§ WHAT TO DO:
Once you find the line containing "f_equal. exact IH." in the data below, copy it and each following line exactly, up to and including the line containing "induction l as [| tx l [IHc IHr]].", and nothing else.

§ DATA EXCERPTS:
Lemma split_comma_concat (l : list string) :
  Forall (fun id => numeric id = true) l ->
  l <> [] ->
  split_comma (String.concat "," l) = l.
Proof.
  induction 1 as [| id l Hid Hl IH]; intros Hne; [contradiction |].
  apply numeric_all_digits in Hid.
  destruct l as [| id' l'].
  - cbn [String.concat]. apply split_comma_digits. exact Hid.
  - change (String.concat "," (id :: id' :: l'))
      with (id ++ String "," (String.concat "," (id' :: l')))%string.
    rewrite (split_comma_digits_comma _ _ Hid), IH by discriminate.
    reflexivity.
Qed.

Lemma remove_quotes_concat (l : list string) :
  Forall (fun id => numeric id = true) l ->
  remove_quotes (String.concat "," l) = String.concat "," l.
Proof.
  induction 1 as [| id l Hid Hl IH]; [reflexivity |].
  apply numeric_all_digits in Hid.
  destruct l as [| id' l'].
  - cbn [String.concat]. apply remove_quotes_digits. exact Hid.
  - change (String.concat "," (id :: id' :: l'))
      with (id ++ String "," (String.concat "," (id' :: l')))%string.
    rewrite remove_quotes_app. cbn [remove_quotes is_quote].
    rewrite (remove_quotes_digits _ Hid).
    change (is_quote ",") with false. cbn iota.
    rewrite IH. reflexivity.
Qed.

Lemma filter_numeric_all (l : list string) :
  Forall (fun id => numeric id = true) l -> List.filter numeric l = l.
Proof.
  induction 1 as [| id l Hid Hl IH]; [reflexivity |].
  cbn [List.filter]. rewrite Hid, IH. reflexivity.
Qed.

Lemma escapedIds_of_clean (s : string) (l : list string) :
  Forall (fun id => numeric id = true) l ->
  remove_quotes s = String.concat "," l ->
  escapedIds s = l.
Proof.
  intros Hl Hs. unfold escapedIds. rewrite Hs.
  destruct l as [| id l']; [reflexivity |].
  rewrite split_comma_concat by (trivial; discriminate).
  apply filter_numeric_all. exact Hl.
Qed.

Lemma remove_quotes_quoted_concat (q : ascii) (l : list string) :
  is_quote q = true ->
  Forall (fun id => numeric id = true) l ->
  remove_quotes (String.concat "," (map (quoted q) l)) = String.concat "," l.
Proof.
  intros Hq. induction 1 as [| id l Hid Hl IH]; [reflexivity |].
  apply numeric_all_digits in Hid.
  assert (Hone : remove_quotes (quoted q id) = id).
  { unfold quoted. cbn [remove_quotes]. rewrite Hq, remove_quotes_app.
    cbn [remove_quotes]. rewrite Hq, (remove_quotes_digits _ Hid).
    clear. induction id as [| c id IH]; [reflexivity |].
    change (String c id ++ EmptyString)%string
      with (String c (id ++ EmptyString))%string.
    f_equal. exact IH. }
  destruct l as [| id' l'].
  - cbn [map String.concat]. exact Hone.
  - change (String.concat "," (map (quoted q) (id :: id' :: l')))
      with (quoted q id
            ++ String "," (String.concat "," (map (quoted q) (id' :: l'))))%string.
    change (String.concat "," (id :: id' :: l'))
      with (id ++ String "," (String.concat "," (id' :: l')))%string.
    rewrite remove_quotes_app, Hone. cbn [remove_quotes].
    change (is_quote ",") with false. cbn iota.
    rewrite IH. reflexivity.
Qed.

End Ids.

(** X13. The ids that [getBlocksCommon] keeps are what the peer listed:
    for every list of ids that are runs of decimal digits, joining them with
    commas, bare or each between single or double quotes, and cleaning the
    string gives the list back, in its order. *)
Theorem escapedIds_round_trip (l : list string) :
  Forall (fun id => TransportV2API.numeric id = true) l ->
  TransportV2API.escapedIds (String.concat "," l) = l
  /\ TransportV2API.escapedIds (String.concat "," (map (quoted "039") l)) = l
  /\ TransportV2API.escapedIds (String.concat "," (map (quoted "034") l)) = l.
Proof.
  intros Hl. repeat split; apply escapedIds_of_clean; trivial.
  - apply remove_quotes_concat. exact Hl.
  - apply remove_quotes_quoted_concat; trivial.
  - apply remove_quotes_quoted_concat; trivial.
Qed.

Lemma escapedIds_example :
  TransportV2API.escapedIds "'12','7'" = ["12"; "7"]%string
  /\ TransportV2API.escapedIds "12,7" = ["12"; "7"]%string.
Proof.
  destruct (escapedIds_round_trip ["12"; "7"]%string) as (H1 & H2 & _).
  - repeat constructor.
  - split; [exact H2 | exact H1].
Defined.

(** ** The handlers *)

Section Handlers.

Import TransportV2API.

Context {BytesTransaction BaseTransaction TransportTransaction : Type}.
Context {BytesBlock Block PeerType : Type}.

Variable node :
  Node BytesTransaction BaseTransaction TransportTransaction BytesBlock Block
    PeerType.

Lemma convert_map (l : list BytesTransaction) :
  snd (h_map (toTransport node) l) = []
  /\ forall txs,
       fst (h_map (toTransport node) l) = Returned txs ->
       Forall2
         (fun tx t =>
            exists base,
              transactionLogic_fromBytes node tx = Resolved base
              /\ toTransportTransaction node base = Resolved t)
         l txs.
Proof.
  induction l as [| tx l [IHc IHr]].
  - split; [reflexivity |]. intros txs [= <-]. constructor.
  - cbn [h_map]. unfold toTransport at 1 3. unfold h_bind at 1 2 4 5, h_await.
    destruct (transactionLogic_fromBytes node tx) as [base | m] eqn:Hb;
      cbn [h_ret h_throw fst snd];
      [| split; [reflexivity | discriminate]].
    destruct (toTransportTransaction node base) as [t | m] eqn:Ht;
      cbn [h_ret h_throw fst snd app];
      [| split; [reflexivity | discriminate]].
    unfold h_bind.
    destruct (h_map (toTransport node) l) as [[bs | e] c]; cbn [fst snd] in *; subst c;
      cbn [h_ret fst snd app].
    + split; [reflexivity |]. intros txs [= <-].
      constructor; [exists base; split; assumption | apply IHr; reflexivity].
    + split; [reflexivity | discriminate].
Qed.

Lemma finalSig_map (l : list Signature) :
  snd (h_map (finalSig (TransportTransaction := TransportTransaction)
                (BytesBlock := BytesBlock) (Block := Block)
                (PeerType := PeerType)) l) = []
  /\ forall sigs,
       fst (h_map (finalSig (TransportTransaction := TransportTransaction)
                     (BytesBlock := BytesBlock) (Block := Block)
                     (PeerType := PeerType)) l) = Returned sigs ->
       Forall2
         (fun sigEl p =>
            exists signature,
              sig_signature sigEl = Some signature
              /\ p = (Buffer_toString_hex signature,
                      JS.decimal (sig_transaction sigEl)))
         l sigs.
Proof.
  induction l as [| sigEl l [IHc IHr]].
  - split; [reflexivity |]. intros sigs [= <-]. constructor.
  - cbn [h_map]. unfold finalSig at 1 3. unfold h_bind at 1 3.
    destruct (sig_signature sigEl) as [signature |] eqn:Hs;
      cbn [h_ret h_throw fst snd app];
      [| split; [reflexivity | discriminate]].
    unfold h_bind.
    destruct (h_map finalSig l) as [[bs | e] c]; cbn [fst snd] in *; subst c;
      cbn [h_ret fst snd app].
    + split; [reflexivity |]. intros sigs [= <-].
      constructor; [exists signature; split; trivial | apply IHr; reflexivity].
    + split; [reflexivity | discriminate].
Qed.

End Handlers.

§ TASK SOLUTION:
    f_equal. exact IH. }
  destruct l as [| id' l'].
  - cbn [map String.concat]. exact Hone.
  - change (String.concat "," (map (quoted q) (id :: id' :: l')))
      with (quoted q id
            ++ String "," (String.concat "," (map (quoted q) (id' :: l'))))%string.
    change (String.concat "," (id :: id' :: l'))
      with (id ++ String "," (String.concat "," (id' :: l')))%string.
    rewrite remove_quotes_app, Hone. cbn [remove_quotes].
    change (is_quote ",") with false. cbn iota.
    rewrite IH. reflexivity.
Qed.

End Ids.

(** X13. The ids that [getBlocksCommon] keeps are what the peer listed:
    for every list of ids that are runs of decimal digits, joining them with
    commas, bare or each between single or double quotes, and cleaning the
    string gives the list back, in its order. *)
Theorem escapedIds_round_trip (l : list string) :
  Forall (fun id => TransportV2API.numeric id = true) l ->
  TransportV2API.escapedIds (String.concat "," l) = l
  /\ TransportV2API.escapedIds (String.concat "," (map (quoted "039") l)) = l
  /\ TransportV2API.escapedIds (String.concat "," (map (quoted "034") l)) = l.
Proof.
  intros Hl. repeat split; apply escapedIds_of_clean; trivial.
  - apply remove_quotes_concat. exact Hl.
  - apply remove_quotes_quoted_concat; trivial.
  - apply remove_quotes_quoted_concat; trivial.
Qed.

Lemma escapedIds_example :
  TransportV2API.escapedIds "'12','7'" = ["12"; "7"]%string
  /\ TransportV2API.escapedIds "12,7" = ["12"; "7"]%string.
Proof.
  destruct (escapedIds_round_trip ["12"; "7"]%string) as (H1 & H2 & _).
  - repeat constructor.
  - split; [exact H2 | exact H1].
Defined.

(** ** The handlers *)

Section Handlers.

Import TransportV2API.

Context {BytesTransaction BaseTransaction TransportTransaction : Type}.
Context {BytesBlock Block PeerType : Type}.

Variable node :
  Node BytesTransaction BaseTransaction TransportTransaction BytesBlock Block
    PeerType.

Lemma convert_map (l : list BytesTransaction) :
  snd (h_map (toTransport node) l) = []
  /\ forall txs,
       fst (h_map (toTransport node) l) = Returned txs ->
       Forall2
         (fun tx t =>
            exists base,
              transactionLogic_fromBytes node tx = Resolved base
              /\ toTransportTransaction node base = Resolved t)
         l txs.
Proof.
  induction l as [| tx l [IHc IHr]].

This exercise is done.